Bug 157007 - Unicode pages cleanup
Summary: Unicode pages cleanup
Status: NEW
Alias: None
Product: WTP Source Editing
Classification: WebTools
Component: wst.html (show other bugs)
Version: unspecified   Edit
Hardware: PC Windows XP
: P3 enhancement (vote)
Target Milestone: ---   Edit
Assignee: David Williams CLA
QA Contact: Nick Sandonato CLA
URL:
Whiteboard:
Keywords: helpwanted
Depends on:
Blocks:
 
Reported: 2006-09-12 06:56 EDT by Siarhei Berdachuk CLA
Modified: 2011-09-21 13:19 EDT (History)
1 user (show)

See Also:


Attachments
Unicode pages cleanup samples (7.80 KB, application/zip)
2006-09-13 09:02 EDT, Siarhei Berdachuk CLA
no flags Details

Note You need to log in before you can comment on or make changes to this bug.
Description Siarhei Berdachuk CLA 2006-09-12 06:56:53 EDT
When we have web page with Unicode content, something like:

<!DOCTYPE html PUBLIC "-//W3C//DTD XHTML 1.0 Transitional//EN" "http://www.w3.org/TR/xhtml1/DTD/xhtml1-transitional.dtd">
<html>
<head>
<meta http-equiv="Content-Type" content="text/html; charset=utf-8" />
...

Then will be useful to convert special symbols like:
title="Eclipse RCP. &#1060;&#1072;&#1081;&#1083;&#1086;&#1074;&#1099;&#1081; &#1084;&#1077;&#1085;&#1077;&#1076;&#1078;&#1077;&#1088;" />

to supported Unicode symbols like:
 "Eclipse RCP. &#1060;&#1072;&#1081;&#1083;&#1086;&#1074;&#1099;&#1081; &#1084;&#1077;&#1085;&#1077;&#1076;&#1078;&#1077;&#1088;"

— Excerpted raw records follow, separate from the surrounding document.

Definition AddKey (key : bytes) (b : FilterBlockBuilder) : FilterBlockBuilder :=
  mkFBB (keys_ b ++ key) (start_ b ++ [zlen (keys_ b)]) (result_ b) (filter_offsets_ b).

(** The slice returned. *)
Definition FilterBlock_Finish (policy : FilterPolicy) (b : FilterBlockBuilder) : bytes :=
  let b := match start_ b with [] => b | _ => GenerateFilter policy b end in
  let array_offset := u32 (zlen (result_ b)) in
  let result := fold_left PutFixed32 (filter_offsets_ b) (result_ b) in
  PutFixed32 result array_offset ++ [z2b kFilterBaseLg].

(** ** The reader *)

Record FilterBlockReader := mkFBR {
  fr_data : bytes;         (** [data_]: the filter data, at block start *)
  fr_offset : Z;           (** [offset_ - data_] *)
  fr_num : Z;              (** [num_] *)
  fr_base_lg : Z           (** [base_lg_] *)
}.

Definition new_FilterBlockReader (contents : bytes) : FilterBlockReader :=
  let n := zlen contents in
  if n <? 5 then mkFBR [] 0 0 0
  else
    let base_lg := u64 (schar (nth (Z.to_nat (n - 1)) contents x00)) in
    let last_word := DecodeFixed32 (drop (Z.to_nat (n - 5)) contents) in
    if n - 5 <? last_word then mkFBR [] 0 0 base_lg
    else mkFBR contents last_word ((n - 5 - last_word) / 4) base_lg.

Definition FilterBlock_KeyMayMatch (policy : FilterPolicy) (r : FilterBlockReader)
    (block_offset : Z) (key : bytes) : bool :=
  let index := Z.shiftr block_offset (fr_base_lg r) in
  if index <? fr_num r then
    let start := DecodeFixed32 (drop (Z.to_nat (fr_offset r + index * 4)) (fr_data r)) in
    let limit := DecodeFixed32 (drop (Z.to_nat (fr_offset r + index * 4 + 4)) (fr_data r)) in
    if (start <=? limit) && (limit <=? fr_offset r) then
      KeyMayMatch policy key (take (Z.to_nat (limit - start)) (drop (Z.to_nat start) (fr_data r)))
    else if start =? limit then false
    else true
  else true.

(** ** The protocol *)

(** [(StartBlock AddKey* )*]: the blocks with their offsets and keys. *)
Definition build_blocks (policy : FilterPolicy) (blocks : list (Z * list bytes)) : FilterBlockBuilder :=
  fold_left (fun b blk => fold_left (fun b k => AddKey k b) blk.2 (StartBlock policy blk.1 b))
    blocks new_FilterBlockBuilder.

(** ** What the builder holds *)

Section Rep.
Context (policy : FilterPolicy) `{!FilterPolicyLaws policy}.

(** The filter of one group of keys. *)
Definition gen (ks : list bytes) : bytes :=
  match ks with [] => [] | _ => CreateFilter policy ks [] end.

(** The groups whose filters are generated, and the keys of the current one. *)
Record fb_rep (gens : list (list bytes)) (pending : list bytes) (b : FilterBlockBuilder) : Prop := {
  rep_result : result_ b = concat (map gen gens);
  rep_offsets : filter_offsets_ b = map u32 (offsets 0 (map gen gens));
  rep_keys : keys_ b = concat pending;
  rep_start : start_ b = offsets 0 pending;
  rep_small : Forall (fun g => zlen g < 2 ^ 31) gens
}.

Lemma make_tmp_keys_spec ks pre :
  make_tmp_keys (pre ++ concat ks) (offsets (zlen pre) ks ++ [zlen (pre ++ concat ks)]) = ks.
Proof.
  revert pre. induction ks as [|k ks IH]; intros pre; [done|].
  specialize (IH (pre ++ k)). rewrite <- app_assoc, zlen_app in IH.
  assert (Hcur : forall e, e = zlen pre + zlen k ->
    take (Z.to_nat (e - zlen pre)) (drop (Z.to_nat (zlen pre)) (pre ++ k ++ concat ks)) = k).
  { intros e ->. replace (zlen pre + zlen k - zlen pre) with (zlen k) by lia.
    rewrite !to_nat_zlen, drop_app_length. by rewrite take_app_length. }
  cbn [offsets app concat make_tmp_keys]. destruct ks as [|k' ks].
  - cbn [offsets app concat make_tmp_keys] in *. f_equal. apply Hcur.
    rewrite !zlen_app, zlen_nil. lia.
  - cbn [offsets app] in *. f_equal; [by apply Hcur|exact IH].
Qed.

Lemma GenerateFilter_rep gens pending b : zlen pending < 2 ^ 31 ->
  fb_rep gens pending b -> fb_rep (gens ++ [pending]) [] (GenerateFilter policy b).
Proof.
  intros Hn [Hr Ho Hk Hs Hsm]. unfold GenerateFilter.
  assert (Hsm' : Forall (fun g => zlen g < 2 ^ 31) (gens ++ [pending])) by (apply Forall_app; auto).
  assert (Hoff : filter_offsets_ b ++ [u32 (zlen (result_ b))]
    = map u32 (offsets 0 (map gen (gens ++ [pending])))).
  { rewrite map_app, offsets_app, map_app, <- Ho, Z.add_0_l, <- Hr. done. }
  rewrite Hs. destruct pending as [|k pending].
  - split; cbn; try done. rewrite map_app, concat_app. cbn. by rewrite app_nil_r.
  - cbn [offsets]. split; cbn [result_ filter_offsets_ keys_ start_]; try done.
    rewrite Hk, <- (app_nil_l (concat _)).
    change (0 :: offsets (0 + zlen k) pending) with (offsets (zlen (@nil byte)) (k :: pending)).
    rewrite make_tmp_keys_spec, create_appends, Hr by done.
    rewrite map_app, concat_app. cbn [map concat gen]. by rewrite app_nil_r.
Qed.

Lemma AddKey_rep gens pending k b : fb_rep gens pending b -> fb_rep gens (pending ++ [k]) (AddKey k b).
Proof.
  intros [Hr Ho Hk Hs Hsm]. split; cbn; [done|done| | |done].
  - rewrite concat_app, Hk. cbn. by rewrite app_nil_r.
  - by rewrite offsets_app, Hs, Hk.
Qed.

Lemma AddKeys_rep gens ks : forall pending b, fb_rep gens pending b ->
  fb_rep gens (pending ++ ks) (fold_left (fun b k => AddKey k b) ks b).
Proof.
  induction ks as [|k ks IH]; intros pending b Hb; cbn; [by rewrite app_nil_r|].
  rewrite cons_middle, app_assoc. by apply IH, AddKey_rep.
Qed.

Lemma rep_num gens pending b : fb_rep gens pending b -> zlen (filter_offsets_ b) = zlen gens.
Proof. intros [_ -> _ _ _]. unfold zlen. by rewrite !length_map, length_offsets, length_map. Qed.

(** [StartBlock] closes the current group, if the offset has passed it, and
    opens groups up to the one of the offset: the loop always terminates. *)
Lemma StartBlock_loop_rep fuel idx : forall gens pending b, zlen pending < 2 ^ 31 ->
  fb_rep gens pending b -> zlen gens <= idx -> (Z.to_nat (idx - zlen gens) <= fuel)%nat ->
  exists gens' pending', fb_rep gens' pending' (StartBlock_loop fuel policy idx b) /\
    zlen gens' = idx /\
    (zlen gens = idx /\ gens' = gens /\ pending' = pending \/
     exists k, gens' = gens ++ [pending] ++ repeat [] k /\ pending' = []).
Proof.
  induction fuel as [|fuel IH]; intros gens pending b Hn Hb Hle Hf; cbn [StartBlock_loop].
  - exists gens, pending. split; [done|]. split; [lia|]. left. split; [lia|done].
  - rewrite (rep_num gens pending b) by done. destruct (Z.ltb_spec (zlen gens) idx) as [Hlt|Hge].
    2: { exists gens, pending. split; [done|]. split; [lia|]. left. split; [lia|done]. }
    destruct (IH (gens ++ [pending]) [] (GenerateFilter policy b)) as (g' & p' & H1 & H2 & H3).
    { done. } { by apply GenerateFilter_rep. }
    1-2: rewrite zlen_app; unfold zlen in *; cbn; lia.
    exists g', p'. split; [done|]. split; [done|]. right. destruct H3 as [(_ & -> & ->)|(k & -> & ->)].
    + by exists 0%nat.
    + exists (S k). split; [|done]. by rewrite <- !app_assoc.
Qed.

(** Key [k], added to the block at offset [o], is in the group of [o]. *)
Definition covered (gens : list (list bytes)) (pending : list bytes) (o : Z) (k : bytes) : Prop :=
  (exists g, gens !! Z.to_nat (o / kFilterBase) = Some g /\ k ∈ g) \/
  (o / kFilterBase = zlen gens /\ k ∈ pending).

Lemma covered_start gens pending gens' pending' idx o k :
  (zlen gens = idx /\ gens' = gens /\ pending' = pending \/
     exists n, gens' = gens ++ [pending] ++ repeat [] n /\ pending' = []) ->
  covered gens pending o k -> covered gens' pending' o k.
Proof.
  intros [(_ & -> & ->)|(n & -> & ->)]; [done|]. intros [(g & Hg & Hk)|(E & Hk)]; left.
  - exists g. by rewrite lookup_app_l by (by apply lookup_lt_Some in Hg).
  - exists pending. split; [|done]. rewrite E, to_nat_zlen. by apply list_lookup_middle.
Qed.

Lemma covered_add gens pending ks o k : covered gens pending o k -> covered gens (pending ++ ks) o k.
Proof. intros [H|[H1 H2]]; [by left|right]. split; [done|]. apply elem_of_app. by left. Qed.

Definition num_keys (blocks : list (Z * list bytes)) : Z := zlen (concat (map snd blocks)).

Lemma build_rep blocks : forall gens pending b, fb_rep gens pending b ->
  StronglySorted Z.le (map fst blocks) ->
  Forall (fun blk => zlen gens <= blk.1 / kFilterBase) blocks ->
  zlen pending + num_keys blocks < 2 ^ 31 ->
  exists gens' pending',
    fb_rep gens' pending'
      (fold_left (fun b blk => fold_left (fun b k => AddKey k b) blk.2 (StartBlock policy blk.1 b)) blocks b) /\
    zlen pending' < 2 ^ 31 /\
    (forall o k, covered gens pending o k -> covered gens' pending' o k) /\
    (forall o ks k, (o, ks) ∈ blocks -> k ∈ ks -> covered gens' pending' o k).
Proof.
  induction blocks as [|[o ks] blocks IH]; intros gens pending b Hb Hs Hf Hn; cbn [fold_left].
  { exists gens, pending. unfold num_keys in Hn. cbn in Hn. rewrite zlen_nil in Hn.
    repeat split; [apply Hb..|lia|done|]. by intros ? ? ? ?%elem_of_nil. }
  inversion Hf as [|? ? Ho Hf']; subst. apply StronglySorted_inv in Hs as [Hs Hle].
  unfold num_keys in Hn. cbn [map concat fst snd] in Hn, Ho. rewrite zlen_app in Hn.
  pose proof (zlen_nonneg (concat (map snd blocks))). pose proof (zlen_nonneg ks).
  destruct (StartBlock_loop_rep (Z.to_nat (o / kFilterBase)) (o / kFilterBase) gens pending b)
    as (g1 & p1 & R1 & N1 & C1); [lia|done|done|pose proof (zlen_nonneg gens); lia|].
  assert (Hp1 : zlen p1 <= zlen pending).
  { destruct C1 as [(_ & _ & ->)|(n & _ & ->)]; [done|apply zlen_nonneg]. }
  destruct (IH g1 (p1 ++ ks) (fold_left (fun b k => AddKey k b) ks (StartBlock policy o b)))
    as (g2 & p2 & R2 & N2 & C2 & C3).
  { by apply AddKeys_rep. } { done. }
  { apply List.Forall_forall. intros [o' ks'] Hin. cbn [fst]. rewrite N1.
    rewrite List.Forall_forall in Hle. apply Z.div_le_mono; [by vm_compute|].
    apply Hle. by apply (in_map fst _ _ Hin). }
  { rewrite zlen_app. unfold num_keys. lia. }
  exists g2, p2. split; [done|]. split; [done|]. split.
  - intros o' k' Hc. apply C2, covered_add. by apply (covered_start gens pending g1 p1 (o / kFilterBase)).
  - intros o' ks' k' [[= -> ->]|Hin]%elem_of_cons Hk'; [|by apply (C3 o' ks' k')].
    apply C2. right. split; [done|]. apply elem_of_app. by right.
Qed.

End Rep.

In this case we can reduce pages size and code becomes more readable.
You can try Oracle Java developer html editor, this feature present in it.
Comment 1 Siarhei Berdachuk CLA 2006-09-12 07:00:33 EDT
Sorry, but Unicode symbols converted by bugzilla to codes :(
Comment 2 Amy Wu CLA 2006-09-12 16:43:45 EDT
Perhaps you could attach an example
Comment 3 Siarhei Berdachuk CLA 2006-09-13 09:02:27 EDT
Created attachment 50023 [details]
Unicode pages cleanup samples

There are two same html Unicode pages in sample.
After Oracle JDeveloper cleanup, page size reduced almost two times and code becomes readable.
Original page was generated from docbook xml file.
Comment 4 David Williams CLA 2006-09-23 00:30:26 EDT
I'll leave as a feature request, but have to ask ... 
how do you convert from docbook xml file? Shouldn't that be the point
the characters are encoded to UTF8? 

Comment 5 Siarhei Berdachuk CLA 2006-09-23 13:52:56 EDT
I'm converted Docbook xml files with external program (xml mind editor).
I know that it is possible to prepare my own xsl files for transformation, but I have not so much time to learn xsl. And maybe it is possible to generate documents directly in UTF-8, but I don't know how to do this right now.
Comment 6 Nitin Dahyabhai CLA 2007-09-13 04:47:39 EDT
This is a great idea, but we don't have people to work on this just now.  There is still a chance it would fit in for 3.0, but we would accept high quality patches, regardless.